1. A computer-based system for nanoscale modeling, analysis, simulation, and synthesis, the system comprising: (a) One or more related computer programs, device drivers, and application programming interfaces to external computational resources and data storage utilities, that together implement a combination of executable procedures representing advanced mathematics from quantum theory, chemical physics, stochastic analysis, and optimal control; (b) A system architecture and implementation that accomplishes diverse industry applications by connecting to different databases, installing specialized templates, and integrating with various related sensor and synthesis hardware; (c) A storage utility for capturing, archiving, and querying data relevant to analytical simulation results and empirical experimentation; (d) A synthesis engine and interface to drive control commands to desired external resources for nanoscale fabrication and/or molecular assembly.

2. The system of claim 1 further comprising a rendering utility capable of presenting visual presentation of various data-driven representations of physical form, structure, and dynamic phenomena.

3. The system of claim 1 further comprising an analytical toolset that enables mathematical, behavioral, and functional modeling and characterization of physical and chemical phenomena by integrating object-oriented code blocks representing periodic table element templates, combinatorial processes, subatomic structures, material attributes, and various synthesis schema.

4. The system of claim 1 further comprising organic and inorganic abstraction libraries from which static and/or dynamic models of biological, cellular, synthetic, and/or hybrid structures are developed for the purposes of design, analysis, simulation, and physical embodiment of products and processes for molecular assembly and/or nanoscale device manufacture.

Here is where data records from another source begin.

(** * CSV to HealthDCAT converter: a shallow embedding of
      [src/csv_to_healthdcat/converter.py] and the properties of its
      record mapper, theme classifier and conversion entry point. *)

From Stdlib Require Import Ascii.
From stdpp Require Import base gmap sets list strings pretty.

(** ** Python text operations

    Text is modelled as [string], one [ascii] per character.  The case
    conversions touch the letters [a-z] / [A-Z] only and every other
    character is left alone, which is what [str.upper] and [str.lower] do
    on ASCII text. *)
Module PyStr.

Definition is_lower (c : ascii) : bool :=
  let n := nat_of_ascii c in (97 <=? n)%nat && (n <=? 122)%nat.

Definition is_upper (c : ascii) : bool :=
  let n := nat_of_ascii c in (65 <=? n)%nat && (n <=? 90)%nat.

Definition upper_char (c : ascii) : ascii :=
  if is_lower c then ascii_of_nat (nat_of_ascii c - 32) else c.

Definition lower_char (c : ascii) : ascii :=
  if is_upper c then ascii_of_nat (nat_of_ascii c + 32) else c.

Fixpoint map_chars (f : ascii → ascii) (s : string) : string :=
  match s with
  | EmptyString => EmptyString
  | String c s' => String (f c) (map_chars f s')
  end.

(** [s.upper()] *)
Definition upper (s : string) : string := map_chars upper_char s.

(** [s.lower()] *)
Definition lower (s : string) : string := map_chars lower_char s.

(** [s.replace(old, new)] for one-character [old] and [new]. *)
Definition replace (old new : ascii) (s : string) : string :=
  map_chars (λ c, if Ascii.eqb c old then new else c) s.
Lemma AppJs_cacheResult_grows_by req rpcRes :
  preserves
    (grows_by (if decide (body_method req ∈ AppJs_written)
               then {[getCacheKey req]} else ∅))
    (AppJs_cacheResult req (getCacheKey req) rpcRes).
Proof.
  unfold AppJs_cacheResult, AppJs.cacheable, includes.
  change ["eth_chainId"; "eth_blockNumber"; "net_version";
          "eth_getTransactionReceipt"] with AppJs_written.
  destruct (decide (body_method req ∈ AppJs_written)) as [Hin|Hout].
  - rewrite bool_decide_eq_true_2 by done.
    unfold data_result, AppJs.writeResponseToCache.
    keeps.
  - rewrite bool_decide_eq_false_2 by done. keeps.
Qed.

(** The handler from the lookup on adds no key but those its write adds. *)
Lemma respond_grows_by added env (lookup : prog (option CachedResponse))
    (upstream : prog AxiosResponse) (cacheResult : AxiosResponse → prog unit)
    (respond : prog unit) w :
  preserves (grows_by added) lookup → preserves same_globals upstream →
  (∀ rpcRes, preserves (grows_by added) (cacheResult rpcRes)) →
  exec env respond w =
    match exec env lookup w with
    | (inl (Some c), w1) =>
        (inl (), request_counted (cached_counted (emit (EvSend 200 (PCached c)) w1)))
    | (inl None, w1) =>
        match exec env upstream w1 with
        | (inl rpcRes, w2) =>
            match exec env (cacheResult rpcRes)
                    (emit (EvSend 200 (PUpstream (data rpcRes)))
                       (upstream_counted w2)) with
            | (inl _, w3) => (inl (), request_counted w3)
            | (inr err, w3) => (inl (), request_counted (failed err w3))
            end
        | (inr err, w2) => (inl (), request_counted (failed err w2))
        end
    | (inr err, w1) => (inr err, w1)
    end →
  grows_by added w (exec env respond w).2.
Proof.
  intros Hlookup Hupstream Hresult ->.
  specialize (Hlookup env w).
  destruct (exec env lookup w) as [[[c|]|err] w1]; simpl in Hlookup; [| |done].
  - etrans; [done|]. by apply same_cache_grows_by.
  - etrans; [done|]. specialize (Hupstream env w1). unfold same_globals in Hupstream.
    destruct (exec env upstream w1) as [[rpcRes|err] w2]; simpl in Hupstream.
    + etrans; [apply (same_cache_grows_by added w1
                        (emit (EvSend 200 (PUpstream (data rpcRes)))
                           (upstream_counted w2))); simpl; by rewrite Hupstream|].
      specialize (Hresult rpcRes env
        (emit (EvSend 200 (PUpstream (data rpcRes))) (upstream_counted w2))).
      destruct (exec env (cacheResult rpcRes) _) as [[[]|err] w3];
        simpl in Hresult; (etrans; [done|]); by apply same_cache_grows_by.
    + apply same_cache_grows_by. simpl. by rewrite Hupstream.
Qed.
(** * script.py: a HOOMD-blue (v2 scripting API) Lennard-Jones run

    The repository is one Python script.  It imports the [hoomd] package
    and issues a straight line of calls into it: a simulation context, a
    simple cubic lattice, a Lennard-Jones pair potential, a Langevin
    integrator, two periodic writers, and a run of a fixed number of steps.

    The script is embedded as a computation over the requests it sends to
    the Python runtime and the [hoomd] package (imports and calls).  The
    package itself is not part of the repository: it is a parameter, an
    arbitrary function from a request and a state to an outcome (a returned
    value or a raised exception) and a new state.  What is proved is proved
    for every such engine. *)

From Stdlib Require Import ZArith QArith Qabs Bool List String Lia.
From Stdlib Require Import Floats.SpecFloat.
Import ListNotations.
Local Open Scope string_scope.
Local Open Scope list_scope.
Local Open Scope Z_scope.

(** ** Python floats

    A Python [float] is an IEEE 754 binary64 number; a float literal of the
    source denotes the binary64 number nearest to the decimal it writes
    (ties to even).  Floats are kept as the Standard Library's
    [spec_float]: sign, mantissa and binary exponent. *)

Module PyFloat.

(** Precision and exponent range of binary64 (as for [SpecFloat.bounded]). *)
Definition prec : Z := 53.
Definition emax : Z := 1024.
(** Least and greatest exponent of a mantissa of [prec] bits. *)
Definition emin_m : Z := 3 - emax - prec.
Definition emax_m : Z := emax - prec.

(** Nearest integer to [n / d] for [0 <= n] and [0 < d], ties to even. *)
Definition round_half_even (n d : Z) : Z :=
  let q := n / d in
  let r := n mod d in
  match 2 * r ?= d with
  | Lt => q
  | Gt => q + 1
  | Eq => if Z.even q then q else q + 1
  end.

(** [n / (d * 2^e)] as a fraction of integers. *)
Definition scaled (n d e : Z) : Z * Z :=
  if 0 <=? e then (n, d * 2 ^ e) else (n * 2 ^ (- e), d).

(** The binary64 number nearest to the positive rational [n / d]. *)
Definition of_pos_ratio (s : bool) (n d : positive) : spec_float :=
  let e0 := Z.log2 (Zpos n) - Z.log2 (Zpos d) - (prec - 1) in
  let '(n0, d0) := scaled (Zpos n) (Zpos d) e0 in
  let e1 := if n0 <? 2 ^ (prec - 1) * d0 then e0 - 1 else e0 in
  let e2 := Z.max e1 emin_m in
  let '(n2, d2) := scaled (Zpos n) (Zpos d) e2 in
  let m := round_half_even n2 d2 in
  let '(m', e') := if m =? 2 ^ prec then (2 ^ (prec - 1), e2 + 1) else (m, e2) in
  match m' with
  | Zpos p => if emax_m <? e' then S754_infinity s else S754_finite s p e'
  | _ => S754_zero s
  end.

(** The value of a float literal: the decimal, correctly rounded. *)
Definition of_Q (q : Q) : spec_float :=
  match Qnum q with
  | Z0 => S754_zero false
  | Zpos n => of_pos_ratio false n (Qden q)
  | Zneg n => of_pos_ratio true n (Qden q)
  end.

(** The real number a float stands for (none for infinities and NaN). *)
Definition to_Q (f : spec_float) : option Q :=
  match f with
  | S754_zero _ => Some (0 # 1)
  | S754_finite s m e =>
      Some (inject_Z (if s then Zneg m else Zpos m) * Qpower (2 # 1) e)%Q
  | _ => None
  end.

(** The integer a float is exactly equal to, if it is one
    (Python's [float.is_integer] together with [int]). *)
Definition to_Z_exact (f : spec_float) : option Z :=
  match f with
  | S754_zero _ => Some 0
  | S754_finite s m e =>
      let sm := if s then Zneg m else Zpos m in
      if 0 <=? e then Some (sm * 2 ^ e)
      else if Zpos m mod 2 ^ (- e) =? 0 then Some (sm / 2 ^ (- e))
      else None
  | _ => None
  end.

(** Half a unit in the last place of a finite float. *)
Definition half_ulp (f : spec_float) : option Q :=
  match f with
  | S754_finite _ _ e => Some (Qpower (2 # 1) (e - 1))
  | _ => None
  end.

End PyFloat.

(** ** Python values and requests *)

(** An object of the engine is known to the script by its identity only. *)
Definition handle : Type := nat.

#[warnings="-register-all"]
Inductive value : Type :=
| VNone
| VBool (b : bool)
| VInt (z : Z)
| VFloat (f : spec_float)
| VStr (s : string)
| VList (l : list value)
| VObj (h : handle).

(** A float literal as the source writes it. *)
Definition VLit (q : Q) : value := VFloat (PyFloat.of_Q q).
Arguments VLit q%_Q.

(** An uncaught Python exception: its class and its message. *)
Record exn : Type := Exn { exn_class : string; exn_msg : string }.

(** What a dotted name starts from: a module bound by [import], or a value
    held in a variable of the script. *)
Inductive receiver : Type :=
| OnModule (name : string)
| OnValue (v : value).

(** What the script asks of the outside.  [Call r path args kwargs] is the
    call expression [r.p1.....pn(args, kwargs)]: the attributes of [path]
    are looked up from [r] and the result is called, with the positional
    arguments [args] and the keyword arguments [kwargs] in the order
    they are written.  The lookup and the call are one request; a failure
    of either is a failure of the request.  (Python looks the callee up
    before it evaluates the arguments.  The one argument of the script
    that is itself a call, [hoomd.lattice.sc(a=2.0)] on line 6, is a
    request of its own, sent before the request for the call it is an
    argument of.  So a trace in which the [create_lattice] request
    raises, after a returned [sc] request, stands for two runs of the
    source: one in which the call raised, and one in which the lookup of
    [hoomd.init.create_lattice] raised and [sc] was never called.  What
    is proved of runs that fail is stated so that it holds of both: it
    speaks of the lattice request where that request returned.) *)
Inductive request : Type :=
| Import (module : string)
| Call (recv : receiver) (path : list string)
       (args : list value) (kwargs : list (string * value)).

Inductive outcome : Type :=
| Returns (v : value)
| Raises (e : exn).

(** One request together with what came back. *)
Definition event : Type := request * outcome.

(** ** Computations

    [Req] sends a request, [Bind] sequences, [Raise] and [Try] are Python's
    [raise] and [try ... except].  The script uses [Req] and [Bind] only;
    [Raise] and [Try] are there so that "the script handles no exception"
    is a property of the script and not of the language. *)
Inductive py : Type :=
| Ret (v : value)
| Raise (e : exn)
| Req (r : request)
| Bind (p : py) (k : value -> py)
| Try (p : py) (handler : exn -> py).

Declare Scope py_scope.
Delimit Scope py_scope with py.
Bind Scope py_scope with py.
Notation "x <- c ;; k" := (Bind c (fun x => k))
  (at level 100, c at next level, right associativity) : py_scope.
Notation "c ;; k" := (Bind c (fun _ => k))
  (at level 100, right associativity) : py_scope.

Definition import (module : string) : py := Req (Import module).
Definition call (recv : receiver) (path : list string)
    (args : list value) (kwargs : list (string * value)) : py :=
  Req (Call recv path args kwargs).

(** The name [hoomd], bound by both import statements. *)
Definition hoomd : receiver := OnModule "hoomd".

(** ** The script (src/script.py) *)
Definition script : py :=
 (import "hoomd" ;;
  import "hoomd.md" ;;
  (* initialize *)
  call hoomd ["context"; "initialize"] [] [] ;;
  unitcell <- call hoomd ["lattice"; "sc"] [] [("a", VLit 2.0)] ;;
  call hoomd ["init"; "create_lattice"] []
       [("unitcell", unitcell); ("n", VInt 5)] ;;
  (* specify potential *)
  nl <- call hoomd ["md"; "nlist"; "cell"] [] [] ;;
  lj <- call hoomd ["md"; "pair"; "lj"] [] [("r_cut", VLit 2.5); ("nlist", nl)] ;;
  call (OnValue lj) ["pair_coeff"; "set"] [VStr "A"; VStr "A"]
       [("epsilon", VLit 1.0); ("sigma", VLit 1.0)] ;;
  (* define integrator *)
  all <- call hoomd ["group"; "all"] [] [] ;;
  call hoomd ["md"; "integrate"; "mode_standard"] [] [("dt", VLit 0.005)] ;;
  call hoomd ["md"; "integrate"; "langevin"] []
       [("group", all); ("kT", VLit 0.2); ("seed", VInt 42)] ;;
  (* write output *)
  call hoomd ["analyze"; "log"] []
       [("filename", VStr "log-output.log");
        ("quantities", VList [VStr "potential_energy"]);
        ("period", VInt 100); ("overwrite", VBool true)] ;;
  call hoomd ["dump"; "gsd"] [VStr "trajectory.gsd"]
       [("period", VLit 2e3); ("group", all); ("overwrite", VBool true)] ;;
  (* run simulation *)
  call hoomd ["run"] [VLit 1e4] [])%py.

(** ** Running a computation against an engine *)
Section Exec.

Variable St : Type.
(** The engine: the Python runtime's import machinery and the [hoomd]
    package.  Nothing is assumed of it. *)
Variable engine : request -> St -> outcome * St.

(** The outcome, the final state and the events in the order they
    happened.  A [Raises] at the top is an exception nobody caught: it
    reaches the process boundary. *)
Fixpoint exec (p : py) (s : St) : outcome * St * list event :=
  match p with
  | Ret v => (Returns v, s, [])
  | Raise e => (Raises e, s, [])
  | Req r => let '(o, s') := engine r s in (o, s', [(r, o)])
  | Bind p k =>
      match exec p s with
      | (Returns v, s', t) =>
          let '(o, s'', t') := exec (k v) s' in (o, s'', t ++ t')
      | (Raises e, s', t) => (Raises e, s', t)
      end
  | Try p handler =>
      match exec p s with
      | (Returns v, s', t) => (Returns v, s', t)
      | (Raises e, s', t) =>
          let '(o, s'', t') := exec (handler e) s' in (o, s'', t ++ t')
      end
  end.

5. The system of claim 1 further comprising a customizable driver interface for capturing empirical measurement data, including specific drivers for commercially available nanoscale instrumentation, e.g., scanning tunneling, scanning probe, and atomic force microscopy and sensor devices/approaches of similar resolution.

6. The system of claim 1 further comprising a visualization/rendering engine compatible with commercially available graphic tools and methods, e.g., VRML, OpenGL, Flash, etc. The visualization tools can be used to create customized displays of nanoscale phenomena for graphical presentation.

7. The system of claim 1 further comprising a real-time synthesis/fabrication closed-loop control procedural block that can be readily integrated with the external sensor driver interfaces for certain suitable applications, e.g., nanoscale fabrication and molecular assembly. This code block can be generated using stored schema templates, internal control code development tools, externally implemented control theory computing software, or custom script or compiled software code.

8. The system of claim 1 further comprising an optional module for auto-generation of standardized documentation (e.g., engineering drawings, technical specifications, etc.) relating to particular industry applications.

9. The system of claim 1 further comprising stored data from the libraries contains mathematical models of particle dynamics and other related physiochemical and material attributes (e.g., stochastic/thermodynamic representative behavior of silicon, polymers, and/or other material and substrates).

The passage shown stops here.